DATASET:
(* ===== verification/ShellLex.v ===== *)
(** The lexical level of shell_analysis.rs: [char]s, words and operators of a command
    line, and the executable regions nested in it.  An index into the characters of a
    command is represented by the suffix that starts there. *)
From S2P Require Import Prelude RustStr RustStrFacts.

(** * Characters *)

(** A [char] as its UTF-8 encoding. *)
Notation char := string (only parsing).

(** [chars().collect::<Vec<_>>()]: a continuation byte belongs to the character before. *)
Fixpoint chars (s : string) : list char :=
  match s with
  | "" => []
  | String a s' =>
      match chars s' with
      | (String b _ as c) :: cs =>
          if is_continuation b then String a c :: cs else String a "" :: c :: cs
      | cs => String a "" :: cs
      end
  end.

(** [iter().collect::<String>()] *)
Definition collect (l : list char) : string := String.concat "" l.

Definition dquote : char := Eval cbv in String (Ascii.ascii_of_nat 34) "".
Definition newline : char := Eval cbv in String (Ascii.ascii_of_nat 10) "".
Definition carriage_return : char := Eval cbv in String (Ascii.ascii_of_nat 13) "".

Definition is_whitespace (c : char) : bool :=
  match strip_ws c with Some "" => true | _ => false end.
Definition is_name_char (c : char) : bool :=
  match c with String a "" => is_ascii_alphanumeric a || Ascii.eqb a (chr "_") | _ => false end.
Definition is_wildcard_char (c : char) : bool := existsb (String.eqb c) ["*"; "?"; "["; "]"].

(** * Words and operators *)

Record Word := { value : string; dynamic : bool; wildcard : bool }.

#[export] Instance Word_eq_dec : EqDecision Word.
Proof. solve_decision. Defined.

Inductive Operator := Sequence | Pipeline | Redirection | Background.
#[export] Instance Operator_eq_dec : EqDecision Operator.
Proof. solve_decision. Defined.

Inductive Lexeme := LWord (word : Word) | LOperator (operator : Operator).

(** The locals of [lex]. *)
Record Lexer := {
  output : list Lexeme;
  word : string;
  word_dynamic : bool;
  word_wildcard : bool;
  quote : option char;
}.

Definition flush_word (st : Lexer) : Lexer :=
  if str_is_empty (word st) then st
  else {| output := output st ++ [LWord {| value := word st; dynamic := word_dynamic st;
                                           wildcard := word_wildcard st |}];
          word := ""; word_dynamic := false; word_wildcard := false; quote := quote st |}.

Definition push_operator (op : Operator) (st : Lexer) : Lexer :=
  {| output := output st ++ [LOperator op]; word := word st; word_dynamic := word_dynamic st;
     word_wildcard := word_wildcard st; quote := quote st |}.
Definition set_quote (q : option char) (st : Lexer) : Lexer :=
  {| output := output st; word := word st; word_dynamic := word_dynamic st;
     word_wildcard := word_wildcard st; quote := q |}.
Definition push_char (ch : char) (is_dynamic is_wildcard : bool) (st : Lexer) : Lexer :=
  {| output := output st; word := word st +:+ ch; word_dynamic := word_dynamic st || is_dynamic;
     word_wildcard := word_wildcard st || is_wildcard; quote := quote st |}.

(** [percent_expansion_at] on the characters that follow the percent sign. *)
Fixpoint percent_name (saw_name : bool) (l : list char) : bool :=
  match l with
  | [] => false
  | ch :: l => if String.eqb ch "%" then saw_name
               else if is_name_char ch then percent_name true l else false
  end.
Definition percent_expansion_at (ch : char) (rest : list char) : bool :=
  String.eqb ch "%" && percent_name false rest.

Definition expands (ch : char) (rest : list char) : bool :=
  String.eqb ch "$" || String.eqb ch "`" || percent_expansion_at ch rest.

(** The operator a character starts and whether it takes the next character too. *)
Definition operator_at (ch : char) (rest : list char) : option (Operator * bool) :=
  let doubled := match rest with next :: _ => String.eqb next ch | [] => false end in
  if String.eqb ch ";" then Some (Sequence, false)
  else if String.eqb ch "|" then Some (if doubled then (Sequence, true) else (Pipeline, false))
  else if String.eqb ch "&" then Some (if doubled then (Sequence, true) else (Background, false))
  else if String.eqb ch ">" || String.eqb ch "<" then Some (Redirection, doubled)
  else None.

(** One character inside a quotation. *)
Definition lex_quoted (q ch : char) (rest : list char) (st : Lexer) : Lexer :=
  if String.eqb ch q then set_quote None st
  else if String.eqb q "'" then push_char ch false false st
  else push_char ch (expands ch rest) (is_wildcard_char ch) st.

Fixpoint lex_from (st : Lexer) (l : list char) : Lexer :=
  match l with
  | [] => st
  | ch :: rest =>
      match quote st with
      | Some q => lex_from (lex_quoted q ch rest st) rest
      | None =>
          if String.eqb ch "'" || String.eqb ch dquote then lex_from (set_quote (Some ch) st) rest
          else if is_whitespace ch then
            let st := flush_word st in
            lex_from (if String.eqb ch newline || String.eqb ch carriage_return
                      then push_operator Sequence st else st) rest
          else match operator_at ch rest with
               | Some (op, doubled) =>
                   let st := push_operator op (flush_word st) in
                   match rest with
                   | _ :: rest' => if doubled then lex_from st rest' else lex_from st rest
                   | [] => st
                   end
               | None => lex_from (push_char ch (expands ch rest) (is_wildcard_char ch) st) rest
               end
      end
  end.

Definition lex (command : string) : list Lexeme :=
  output (flush_word (lex_from
    {| output := []; word := ""; word_dynamic := false; word_wildcard := false; quote := None |}
    (chars command))).

(** * Nested regions *)

(** Past the quotation whose opening quote precedes [l]. *)
Fixpoint skip_single_quoted (l : list char) : list char :=
  match l with
  | [] => []
  | ch :: rest =>
      if String.eqb ch "'"
      then match rest with
           | next :: rest' => if String.eqb next "'" then skip_single_quoted rest' else rest
           | [] => []
           end
      else skip_single_quoted rest
  end.

Fixpoint skip_line_comment (l : list char) : list char :=
  match l with
  | [] => []
  | ch :: rest => if String.eqb ch carriage_return || String.eqb ch newline then rest
                  else skip_line_comment rest
  end.

(** Past the block comment whose opening two characters precede [l]. *)
Fixpoint skip_block_comment (l : list char) : list char :=
  match l with
  | ch :: rest =>
      match rest with
      | next :: rest' => if String.eqb ch "#" && String.eqb next ">" then rest' else skip_block_comment rest
      | [] => []
      end
  | [] => []
  end.

(** What the scanners do at a quote, a comment or an escape: the suffix after it. *)
Definition skip_opaque (ch : char) (rest : list char) : option (list char) :=
  if String.eqb ch "'" then Some (skip_single_quoted rest)
  else if String.eqb ch "#" then Some (skip_line_comment rest)
  else if String.eqb ch "<" && match rest with next :: _ => String.eqb next "#" | [] => false end
  then Some (skip_block_comment (tl rest))
  else if String.eqb ch "`" then Some (tl rest)
  else None.

(** The text between two positions. *)
Definition between (l suffix : list char) : string := collect (take (length l - length suffix) l).

(** [find_matching_group] returns the suffix that starts with the closing character;
    [scan_double_quoted] the suffix after the quotation and the regions in it. *)
Fixpoint find_matching_group (fuel : nat) (l : list char) (opn close : char) (depth : nat)
    : option (list char) :=
  match fuel, l with
  | S fuel, ch :: rest =>
      match skip_opaque ch rest with
      | Some rest' => find_matching_group fuel rest' opn close depth
      | None =>
          if String.eqb ch dquote then find_matching_group fuel (fst (scan_double_quoted fuel rest)) opn close depth
          else if String.eqb ch opn then find_matching_group fuel rest opn close (S depth)
          else if String.eqb ch close then
            match depth with
            | S (S depth') => find_matching_group fuel rest opn close (S depth')
            | _ => Some l
            end
          else find_matching_group fuel rest opn close depth
      end
  | _, _ => None
  end
with scan_double_quoted (fuel : nat) (l : list char) : list char * list string :=
  match fuel, l with
  | S fuel, ch :: rest =>
      if String.eqb ch "`" then scan_double_quoted fuel (tl rest)
      else if String.eqb ch dquote then (rest, [])
      else match rest with
           | next :: body =>
               if String.eqb ch "$" && String.eqb next "(" then
                 match find_matching_group fuel body "(" ")" 1 with
                 | Some suffix => let '(l', regions) := scan_double_quoted fuel (tl suffix) in
                                  (l', between body suffix :: regions)
                 | None => scan_double_quoted fuel body
                 end
               else scan_double_quoted fuel rest
           | [] => scan_double_quoted fuel rest
           end
  | _, _ => ([], [])
  end.

Definition closing_of (ch : char) : option char :=
  if String.eqb ch "{" then Some "}" else if String.eqb ch "(" then Some ")" else None.

Fixpoint regions_from (fuel : nat) (l : list char) : list string :=
  match fuel, l with
  | S fuel, ch :: rest =>
      match skip_opaque ch rest with
      | Some rest' => regions_from fuel rest'
      | None =>
          if String.eqb ch dquote then
            let '(rest', regions) := scan_double_quoted fuel rest in regions ++ regions_from fuel rest'
          else match closing_of ch with
               | Some close =>
                   match find_matching_group fuel rest ch close 1 with
                   | Some suffix => between rest suffix :: regions_from fuel (tl suffix)
                   | None => regions_from fuel rest
                   end
               | None => regions_from fuel rest
               end
      end
  | _, _ => []
  end.

Definition nested_executable_regions (command : string) : list string :=
  let l := chars command in regions_from (S (length l)) l.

TASK TO CARRY OUT: For the word "bool", return every line of the records that holds it.

COMPLETED EXERCISE:
Definition is_whitespace (c : char) : bool :=
Definition is_name_char (c : char) : bool :=
Definition is_wildcard_char (c : char) : bool := existsb (String.eqb c) ["*"; "?"; "["; "]"].
Record Word := { value : string; dynamic : bool; wildcard : bool }.
  word_dynamic : bool;
  word_wildcard : bool;
Definition push_char (ch : char) (is_dynamic is_wildcard : bool) (st : Lexer) : Lexer :=
Fixpoint percent_name (saw_name : bool) (l : list char) : bool :=
Definition percent_expansion_at (ch : char) (rest : list char) : bool :=
Definition expands (ch : char) (rest : list char) : bool :=
Definition operator_at (ch : char) (rest : list char) : option (Operator * bool) :=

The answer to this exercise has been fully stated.